• WHAT YOU WILL DO: Which lines of the entries below run from the one holding "Record efi_desc := mkEfi" to the one holding "induction ds as", inclusive? Set down exactly those lines and no others.

─── DATA RECORDS

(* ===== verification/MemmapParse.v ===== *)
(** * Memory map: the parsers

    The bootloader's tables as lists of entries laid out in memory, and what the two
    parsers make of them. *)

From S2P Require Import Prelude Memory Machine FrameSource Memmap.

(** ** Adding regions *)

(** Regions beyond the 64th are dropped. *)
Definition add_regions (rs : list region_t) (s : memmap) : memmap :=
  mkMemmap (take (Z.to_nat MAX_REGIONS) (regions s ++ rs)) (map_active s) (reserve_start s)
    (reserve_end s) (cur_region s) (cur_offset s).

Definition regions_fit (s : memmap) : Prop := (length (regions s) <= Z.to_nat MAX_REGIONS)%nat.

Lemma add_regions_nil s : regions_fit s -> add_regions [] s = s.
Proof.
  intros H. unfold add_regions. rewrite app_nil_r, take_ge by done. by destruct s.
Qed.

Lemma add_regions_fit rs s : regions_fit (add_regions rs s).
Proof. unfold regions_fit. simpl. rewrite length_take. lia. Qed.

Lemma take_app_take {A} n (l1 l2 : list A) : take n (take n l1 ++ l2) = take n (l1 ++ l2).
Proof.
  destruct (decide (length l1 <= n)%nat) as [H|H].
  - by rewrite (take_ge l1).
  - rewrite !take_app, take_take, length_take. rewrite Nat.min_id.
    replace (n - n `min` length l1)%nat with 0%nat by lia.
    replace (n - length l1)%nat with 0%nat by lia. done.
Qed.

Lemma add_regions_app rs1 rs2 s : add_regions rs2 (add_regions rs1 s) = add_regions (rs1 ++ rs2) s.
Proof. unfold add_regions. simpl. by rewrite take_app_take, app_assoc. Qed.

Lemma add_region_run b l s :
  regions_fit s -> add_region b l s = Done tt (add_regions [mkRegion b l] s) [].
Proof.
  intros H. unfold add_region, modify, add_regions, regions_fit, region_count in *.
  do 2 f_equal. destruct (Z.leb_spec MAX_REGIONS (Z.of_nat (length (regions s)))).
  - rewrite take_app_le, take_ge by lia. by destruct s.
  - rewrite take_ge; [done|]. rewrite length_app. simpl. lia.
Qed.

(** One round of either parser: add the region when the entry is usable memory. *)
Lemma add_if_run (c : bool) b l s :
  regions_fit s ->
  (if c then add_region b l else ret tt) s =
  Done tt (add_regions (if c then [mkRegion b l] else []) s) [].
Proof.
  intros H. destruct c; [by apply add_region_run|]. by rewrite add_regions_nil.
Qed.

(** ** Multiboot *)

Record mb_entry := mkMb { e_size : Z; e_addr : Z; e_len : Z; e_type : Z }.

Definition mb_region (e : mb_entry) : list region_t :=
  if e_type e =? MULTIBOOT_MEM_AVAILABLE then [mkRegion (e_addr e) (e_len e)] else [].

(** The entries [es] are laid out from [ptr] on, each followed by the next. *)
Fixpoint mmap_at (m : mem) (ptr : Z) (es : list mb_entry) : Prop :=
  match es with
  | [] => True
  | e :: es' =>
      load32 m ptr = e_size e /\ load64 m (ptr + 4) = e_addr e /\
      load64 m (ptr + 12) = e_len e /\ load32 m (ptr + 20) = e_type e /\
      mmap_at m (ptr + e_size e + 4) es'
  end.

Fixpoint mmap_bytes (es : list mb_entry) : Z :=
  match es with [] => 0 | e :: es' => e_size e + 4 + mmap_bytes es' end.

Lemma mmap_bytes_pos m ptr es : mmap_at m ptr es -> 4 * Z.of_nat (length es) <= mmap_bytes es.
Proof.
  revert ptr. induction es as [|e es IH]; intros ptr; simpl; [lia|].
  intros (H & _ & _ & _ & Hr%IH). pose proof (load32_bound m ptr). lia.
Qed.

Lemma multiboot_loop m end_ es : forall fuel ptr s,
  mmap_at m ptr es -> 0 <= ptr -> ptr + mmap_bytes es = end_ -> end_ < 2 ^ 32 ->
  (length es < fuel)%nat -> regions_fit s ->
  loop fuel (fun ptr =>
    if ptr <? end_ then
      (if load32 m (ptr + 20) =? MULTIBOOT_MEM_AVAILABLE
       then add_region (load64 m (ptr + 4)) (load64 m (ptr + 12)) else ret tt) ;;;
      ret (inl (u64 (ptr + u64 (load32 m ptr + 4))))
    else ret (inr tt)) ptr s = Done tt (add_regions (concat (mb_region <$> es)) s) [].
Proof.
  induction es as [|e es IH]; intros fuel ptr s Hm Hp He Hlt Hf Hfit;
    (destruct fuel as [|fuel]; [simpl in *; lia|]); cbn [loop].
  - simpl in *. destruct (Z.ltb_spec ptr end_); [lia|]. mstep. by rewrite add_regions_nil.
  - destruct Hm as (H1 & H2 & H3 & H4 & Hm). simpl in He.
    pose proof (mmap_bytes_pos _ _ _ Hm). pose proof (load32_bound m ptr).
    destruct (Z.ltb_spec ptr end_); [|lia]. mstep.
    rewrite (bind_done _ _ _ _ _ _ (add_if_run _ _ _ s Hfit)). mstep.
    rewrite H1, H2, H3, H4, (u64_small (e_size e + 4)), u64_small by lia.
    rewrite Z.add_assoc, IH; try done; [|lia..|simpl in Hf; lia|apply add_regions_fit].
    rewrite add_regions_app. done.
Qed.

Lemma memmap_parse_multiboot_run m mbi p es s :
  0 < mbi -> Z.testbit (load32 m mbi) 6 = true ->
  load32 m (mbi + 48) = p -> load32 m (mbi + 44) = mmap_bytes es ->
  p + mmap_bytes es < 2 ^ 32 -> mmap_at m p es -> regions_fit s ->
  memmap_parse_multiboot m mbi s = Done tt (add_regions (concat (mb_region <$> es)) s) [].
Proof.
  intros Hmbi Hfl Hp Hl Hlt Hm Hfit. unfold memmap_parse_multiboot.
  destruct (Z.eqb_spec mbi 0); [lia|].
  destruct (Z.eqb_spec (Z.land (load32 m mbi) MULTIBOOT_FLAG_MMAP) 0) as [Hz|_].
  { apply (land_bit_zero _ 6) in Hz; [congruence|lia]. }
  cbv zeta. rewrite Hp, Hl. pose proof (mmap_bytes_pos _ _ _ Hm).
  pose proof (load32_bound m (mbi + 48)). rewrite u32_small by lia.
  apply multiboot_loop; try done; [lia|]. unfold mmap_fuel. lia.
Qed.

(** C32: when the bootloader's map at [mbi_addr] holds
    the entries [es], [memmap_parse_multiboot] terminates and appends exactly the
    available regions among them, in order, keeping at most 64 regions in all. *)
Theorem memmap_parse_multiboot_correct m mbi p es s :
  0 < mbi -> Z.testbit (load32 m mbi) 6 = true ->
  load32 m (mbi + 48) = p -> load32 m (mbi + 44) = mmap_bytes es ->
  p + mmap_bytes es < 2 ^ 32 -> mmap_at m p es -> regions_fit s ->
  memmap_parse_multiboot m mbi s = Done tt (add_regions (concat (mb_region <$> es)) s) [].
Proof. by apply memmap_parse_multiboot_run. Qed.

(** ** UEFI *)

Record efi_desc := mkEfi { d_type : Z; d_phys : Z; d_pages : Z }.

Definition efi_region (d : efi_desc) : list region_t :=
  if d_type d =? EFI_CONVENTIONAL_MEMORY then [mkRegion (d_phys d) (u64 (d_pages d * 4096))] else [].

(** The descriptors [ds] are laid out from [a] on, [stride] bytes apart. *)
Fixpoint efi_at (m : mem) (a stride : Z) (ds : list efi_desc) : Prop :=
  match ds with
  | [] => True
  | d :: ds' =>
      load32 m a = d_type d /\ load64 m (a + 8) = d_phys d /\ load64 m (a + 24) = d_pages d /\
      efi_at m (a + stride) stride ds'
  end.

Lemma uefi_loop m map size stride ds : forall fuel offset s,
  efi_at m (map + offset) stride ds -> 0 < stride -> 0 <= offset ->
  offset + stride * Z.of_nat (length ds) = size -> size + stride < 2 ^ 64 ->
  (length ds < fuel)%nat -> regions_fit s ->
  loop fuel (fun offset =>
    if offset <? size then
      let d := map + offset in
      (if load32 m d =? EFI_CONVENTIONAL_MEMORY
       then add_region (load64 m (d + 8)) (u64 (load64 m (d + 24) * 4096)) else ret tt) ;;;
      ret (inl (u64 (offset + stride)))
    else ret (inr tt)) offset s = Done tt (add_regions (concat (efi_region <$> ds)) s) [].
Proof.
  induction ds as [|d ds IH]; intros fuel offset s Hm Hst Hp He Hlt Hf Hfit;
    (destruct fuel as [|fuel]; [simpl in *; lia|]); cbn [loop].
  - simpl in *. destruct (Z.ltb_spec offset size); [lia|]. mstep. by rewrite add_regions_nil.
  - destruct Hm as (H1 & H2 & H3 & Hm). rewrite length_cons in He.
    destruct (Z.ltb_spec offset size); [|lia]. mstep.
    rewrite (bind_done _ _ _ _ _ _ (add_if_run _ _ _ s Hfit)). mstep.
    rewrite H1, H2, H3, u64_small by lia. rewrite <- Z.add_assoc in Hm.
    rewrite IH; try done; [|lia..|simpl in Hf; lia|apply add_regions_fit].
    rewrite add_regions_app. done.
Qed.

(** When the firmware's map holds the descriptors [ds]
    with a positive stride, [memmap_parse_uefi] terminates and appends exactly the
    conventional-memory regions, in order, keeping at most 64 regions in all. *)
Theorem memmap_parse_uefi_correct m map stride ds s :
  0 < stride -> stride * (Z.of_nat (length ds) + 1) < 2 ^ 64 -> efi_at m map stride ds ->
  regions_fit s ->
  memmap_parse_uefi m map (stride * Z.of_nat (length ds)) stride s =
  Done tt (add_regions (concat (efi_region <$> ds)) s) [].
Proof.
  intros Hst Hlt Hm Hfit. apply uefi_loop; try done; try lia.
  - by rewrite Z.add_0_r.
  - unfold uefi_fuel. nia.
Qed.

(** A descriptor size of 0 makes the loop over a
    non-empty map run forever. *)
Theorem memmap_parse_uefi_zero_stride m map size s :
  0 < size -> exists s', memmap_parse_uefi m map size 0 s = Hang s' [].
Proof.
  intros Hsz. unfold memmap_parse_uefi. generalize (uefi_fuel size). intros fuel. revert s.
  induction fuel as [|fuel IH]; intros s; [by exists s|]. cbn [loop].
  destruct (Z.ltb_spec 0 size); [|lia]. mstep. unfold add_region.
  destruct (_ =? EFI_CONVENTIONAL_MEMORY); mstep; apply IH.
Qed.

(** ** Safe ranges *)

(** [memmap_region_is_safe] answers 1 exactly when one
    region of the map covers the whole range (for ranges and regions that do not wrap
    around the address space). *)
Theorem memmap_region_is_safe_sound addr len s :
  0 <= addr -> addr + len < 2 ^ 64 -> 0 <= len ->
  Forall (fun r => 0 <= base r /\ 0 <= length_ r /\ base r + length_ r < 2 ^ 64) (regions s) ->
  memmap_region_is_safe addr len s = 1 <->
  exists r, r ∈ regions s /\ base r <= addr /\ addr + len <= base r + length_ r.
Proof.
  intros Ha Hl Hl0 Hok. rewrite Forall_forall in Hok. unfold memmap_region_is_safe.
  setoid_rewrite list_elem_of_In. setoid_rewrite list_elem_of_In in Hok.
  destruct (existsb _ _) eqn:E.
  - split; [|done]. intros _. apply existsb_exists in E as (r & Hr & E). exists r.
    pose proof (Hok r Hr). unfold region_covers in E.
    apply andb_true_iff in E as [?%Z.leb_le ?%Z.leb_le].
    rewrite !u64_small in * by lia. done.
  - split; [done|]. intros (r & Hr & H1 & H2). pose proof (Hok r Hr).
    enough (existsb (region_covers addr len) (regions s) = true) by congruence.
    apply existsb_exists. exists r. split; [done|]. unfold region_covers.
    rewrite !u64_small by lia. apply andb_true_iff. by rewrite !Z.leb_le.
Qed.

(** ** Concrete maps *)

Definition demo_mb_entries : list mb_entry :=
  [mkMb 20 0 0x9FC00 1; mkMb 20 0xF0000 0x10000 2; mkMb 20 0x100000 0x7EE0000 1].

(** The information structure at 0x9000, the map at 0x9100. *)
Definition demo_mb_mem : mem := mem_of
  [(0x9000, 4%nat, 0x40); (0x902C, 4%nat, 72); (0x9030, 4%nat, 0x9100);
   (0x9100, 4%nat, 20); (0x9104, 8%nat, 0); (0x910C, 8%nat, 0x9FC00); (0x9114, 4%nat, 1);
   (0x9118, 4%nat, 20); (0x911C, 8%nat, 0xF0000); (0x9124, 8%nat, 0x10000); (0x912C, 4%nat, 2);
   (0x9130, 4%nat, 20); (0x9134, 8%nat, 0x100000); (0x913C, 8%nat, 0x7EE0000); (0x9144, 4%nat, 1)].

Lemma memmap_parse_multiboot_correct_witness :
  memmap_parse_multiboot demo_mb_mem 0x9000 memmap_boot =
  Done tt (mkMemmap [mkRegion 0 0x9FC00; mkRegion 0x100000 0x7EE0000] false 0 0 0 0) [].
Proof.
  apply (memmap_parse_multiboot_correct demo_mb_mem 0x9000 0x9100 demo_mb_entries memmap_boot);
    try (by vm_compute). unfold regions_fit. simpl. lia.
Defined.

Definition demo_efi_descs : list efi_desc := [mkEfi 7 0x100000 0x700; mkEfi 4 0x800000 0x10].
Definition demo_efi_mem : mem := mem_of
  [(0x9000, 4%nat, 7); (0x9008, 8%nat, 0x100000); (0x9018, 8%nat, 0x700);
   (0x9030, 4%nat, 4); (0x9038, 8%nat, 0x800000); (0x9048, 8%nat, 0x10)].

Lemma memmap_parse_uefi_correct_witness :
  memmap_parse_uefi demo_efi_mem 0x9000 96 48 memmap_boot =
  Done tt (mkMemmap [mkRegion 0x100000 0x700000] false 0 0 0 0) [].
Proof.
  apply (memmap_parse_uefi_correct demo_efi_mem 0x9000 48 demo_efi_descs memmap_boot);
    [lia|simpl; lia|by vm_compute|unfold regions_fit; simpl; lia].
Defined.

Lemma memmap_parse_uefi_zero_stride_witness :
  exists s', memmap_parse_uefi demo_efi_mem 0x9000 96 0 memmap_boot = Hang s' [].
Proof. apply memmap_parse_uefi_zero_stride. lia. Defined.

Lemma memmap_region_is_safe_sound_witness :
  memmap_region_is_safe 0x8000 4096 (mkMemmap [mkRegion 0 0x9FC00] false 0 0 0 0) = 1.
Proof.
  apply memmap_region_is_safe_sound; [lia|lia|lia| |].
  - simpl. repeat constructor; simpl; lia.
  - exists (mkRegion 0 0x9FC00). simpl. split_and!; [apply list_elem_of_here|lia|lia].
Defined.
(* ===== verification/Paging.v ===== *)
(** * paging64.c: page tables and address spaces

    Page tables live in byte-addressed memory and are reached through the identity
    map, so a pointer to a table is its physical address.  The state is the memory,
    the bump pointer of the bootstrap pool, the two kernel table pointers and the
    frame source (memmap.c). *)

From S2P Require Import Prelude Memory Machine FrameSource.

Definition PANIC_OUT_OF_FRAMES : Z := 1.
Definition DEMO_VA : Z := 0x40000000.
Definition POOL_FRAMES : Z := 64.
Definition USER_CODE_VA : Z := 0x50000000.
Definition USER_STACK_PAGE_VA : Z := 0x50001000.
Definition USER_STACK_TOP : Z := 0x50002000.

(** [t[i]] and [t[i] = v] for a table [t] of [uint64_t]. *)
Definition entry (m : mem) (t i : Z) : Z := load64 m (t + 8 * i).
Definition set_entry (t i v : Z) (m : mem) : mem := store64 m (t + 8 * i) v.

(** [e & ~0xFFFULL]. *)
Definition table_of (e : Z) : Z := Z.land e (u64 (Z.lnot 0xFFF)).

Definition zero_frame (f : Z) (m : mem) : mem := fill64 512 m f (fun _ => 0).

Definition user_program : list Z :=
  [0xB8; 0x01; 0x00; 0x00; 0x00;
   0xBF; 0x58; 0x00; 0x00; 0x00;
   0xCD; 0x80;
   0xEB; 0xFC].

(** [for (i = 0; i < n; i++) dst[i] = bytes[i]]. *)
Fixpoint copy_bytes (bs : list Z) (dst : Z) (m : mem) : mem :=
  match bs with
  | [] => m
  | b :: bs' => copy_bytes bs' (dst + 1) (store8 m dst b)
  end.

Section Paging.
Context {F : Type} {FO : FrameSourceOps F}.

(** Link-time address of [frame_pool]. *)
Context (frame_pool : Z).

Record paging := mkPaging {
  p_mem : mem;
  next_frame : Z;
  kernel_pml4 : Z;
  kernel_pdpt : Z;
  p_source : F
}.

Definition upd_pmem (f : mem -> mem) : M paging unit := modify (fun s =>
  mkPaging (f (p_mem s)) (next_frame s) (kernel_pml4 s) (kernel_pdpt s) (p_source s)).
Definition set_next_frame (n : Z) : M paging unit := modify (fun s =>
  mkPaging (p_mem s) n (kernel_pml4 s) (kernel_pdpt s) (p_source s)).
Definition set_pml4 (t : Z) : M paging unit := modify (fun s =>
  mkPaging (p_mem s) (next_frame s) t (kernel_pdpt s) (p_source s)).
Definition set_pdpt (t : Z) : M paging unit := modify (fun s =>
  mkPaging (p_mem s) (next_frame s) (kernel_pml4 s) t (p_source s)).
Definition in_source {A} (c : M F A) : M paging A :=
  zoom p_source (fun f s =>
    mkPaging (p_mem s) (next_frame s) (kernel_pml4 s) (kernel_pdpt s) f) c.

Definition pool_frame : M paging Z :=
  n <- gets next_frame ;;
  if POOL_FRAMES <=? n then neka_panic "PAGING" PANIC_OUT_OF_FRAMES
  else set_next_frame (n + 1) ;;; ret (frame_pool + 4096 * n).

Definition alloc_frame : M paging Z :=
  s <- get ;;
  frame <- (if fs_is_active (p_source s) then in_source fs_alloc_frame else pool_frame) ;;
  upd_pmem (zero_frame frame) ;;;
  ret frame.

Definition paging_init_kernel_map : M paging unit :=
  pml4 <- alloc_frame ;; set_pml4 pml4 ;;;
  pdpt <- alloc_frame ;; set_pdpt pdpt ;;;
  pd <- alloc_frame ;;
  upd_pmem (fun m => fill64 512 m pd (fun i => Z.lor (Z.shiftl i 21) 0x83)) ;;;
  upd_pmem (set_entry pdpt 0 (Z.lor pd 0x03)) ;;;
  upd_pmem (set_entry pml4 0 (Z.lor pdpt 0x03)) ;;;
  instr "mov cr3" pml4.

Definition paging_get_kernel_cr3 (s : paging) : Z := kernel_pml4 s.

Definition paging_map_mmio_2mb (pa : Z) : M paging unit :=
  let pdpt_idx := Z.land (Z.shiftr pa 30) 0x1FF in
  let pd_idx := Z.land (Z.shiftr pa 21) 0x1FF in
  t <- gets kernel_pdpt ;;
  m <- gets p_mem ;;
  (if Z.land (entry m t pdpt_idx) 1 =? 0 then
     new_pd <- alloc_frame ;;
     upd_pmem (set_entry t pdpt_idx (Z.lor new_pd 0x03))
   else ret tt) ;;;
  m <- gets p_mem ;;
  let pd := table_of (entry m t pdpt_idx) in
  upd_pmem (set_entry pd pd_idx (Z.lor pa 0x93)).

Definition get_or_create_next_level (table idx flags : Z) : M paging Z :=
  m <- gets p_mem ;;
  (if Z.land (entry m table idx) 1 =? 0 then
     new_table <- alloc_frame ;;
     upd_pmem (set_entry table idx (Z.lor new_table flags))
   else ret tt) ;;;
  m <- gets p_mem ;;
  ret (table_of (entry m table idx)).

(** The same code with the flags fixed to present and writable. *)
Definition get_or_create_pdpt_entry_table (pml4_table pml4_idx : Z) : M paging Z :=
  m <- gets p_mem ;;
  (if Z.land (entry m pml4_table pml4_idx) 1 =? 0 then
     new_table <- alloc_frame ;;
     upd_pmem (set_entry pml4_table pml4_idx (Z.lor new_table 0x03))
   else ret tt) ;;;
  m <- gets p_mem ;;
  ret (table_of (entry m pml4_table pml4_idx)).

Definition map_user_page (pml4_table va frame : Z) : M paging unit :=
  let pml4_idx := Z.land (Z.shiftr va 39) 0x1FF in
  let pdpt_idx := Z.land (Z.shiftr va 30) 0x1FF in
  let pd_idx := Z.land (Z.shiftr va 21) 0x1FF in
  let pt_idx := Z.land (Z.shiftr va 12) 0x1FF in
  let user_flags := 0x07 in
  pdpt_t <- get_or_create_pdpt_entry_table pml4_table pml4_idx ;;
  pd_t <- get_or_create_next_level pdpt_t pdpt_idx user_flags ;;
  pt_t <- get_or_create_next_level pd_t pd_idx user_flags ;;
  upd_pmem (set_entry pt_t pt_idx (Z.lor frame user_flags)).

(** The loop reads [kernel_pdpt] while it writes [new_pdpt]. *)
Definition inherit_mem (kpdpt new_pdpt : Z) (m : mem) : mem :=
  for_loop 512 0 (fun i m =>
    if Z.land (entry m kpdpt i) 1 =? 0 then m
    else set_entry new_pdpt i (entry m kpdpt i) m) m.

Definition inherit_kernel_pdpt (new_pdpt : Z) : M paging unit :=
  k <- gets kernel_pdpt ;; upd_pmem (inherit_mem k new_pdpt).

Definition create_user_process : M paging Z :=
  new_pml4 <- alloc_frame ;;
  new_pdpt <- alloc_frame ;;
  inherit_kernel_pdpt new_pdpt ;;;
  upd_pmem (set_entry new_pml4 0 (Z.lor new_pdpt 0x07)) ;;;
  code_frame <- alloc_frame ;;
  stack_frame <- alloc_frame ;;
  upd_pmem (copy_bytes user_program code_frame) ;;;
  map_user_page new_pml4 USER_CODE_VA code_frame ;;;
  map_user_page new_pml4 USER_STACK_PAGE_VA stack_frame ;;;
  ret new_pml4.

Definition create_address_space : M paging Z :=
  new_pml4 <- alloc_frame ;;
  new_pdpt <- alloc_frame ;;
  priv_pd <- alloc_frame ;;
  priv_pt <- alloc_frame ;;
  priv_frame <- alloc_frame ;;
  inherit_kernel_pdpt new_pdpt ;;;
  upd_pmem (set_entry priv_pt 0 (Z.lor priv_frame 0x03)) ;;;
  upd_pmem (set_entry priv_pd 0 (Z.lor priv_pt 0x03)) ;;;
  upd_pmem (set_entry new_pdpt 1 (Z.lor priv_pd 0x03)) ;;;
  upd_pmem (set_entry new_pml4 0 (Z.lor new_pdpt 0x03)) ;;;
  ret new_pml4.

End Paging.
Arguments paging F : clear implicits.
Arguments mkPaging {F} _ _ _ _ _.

──────

• RESULT OF THE EXERCISE:
Record efi_desc := mkEfi { d_type : Z; d_phys : Z; d_pages : Z }.

Definition efi_region (d : efi_desc) : list region_t :=
  if d_type d =? EFI_CONVENTIONAL_MEMORY then [mkRegion (d_phys d) (u64 (d_pages d * 4096))] else [].

(** The descriptors [ds] are laid out from [a] on, [stride] bytes apart. *)
Fixpoint efi_at (m : mem) (a stride : Z) (ds : list efi_desc) : Prop :=
  match ds with
  | [] => True
  | d :: ds' =>
      load32 m a = d_type d /\ load64 m (a + 8) = d_phys d /\ load64 m (a + 24) = d_pages d /\
      efi_at m (a + stride) stride ds'
  end.

Lemma uefi_loop m map size stride ds : forall fuel offset s,
  efi_at m (map + offset) stride ds -> 0 < stride -> 0 <= offset ->
  offset + stride * Z.of_nat (length ds) = size -> size + stride < 2 ^ 64 ->
  (length ds < fuel)%nat -> regions_fit s ->
  loop fuel (fun offset =>
    if offset <? size then
      let d := map + offset in
      (if load32 m d =? EFI_CONVENTIONAL_MEMORY
       then add_region (load64 m (d + 8)) (u64 (load64 m (d + 24) * 4096)) else ret tt) ;;;
      ret (inl (u64 (offset + stride)))
    else ret (inr tt)) offset s = Done tt (add_regions (concat (efi_region <$> ds)) s) [].
Proof.
  induction ds as [|d ds IH]; intros fuel offset s Hm Hst Hp He Hlt Hf Hfit;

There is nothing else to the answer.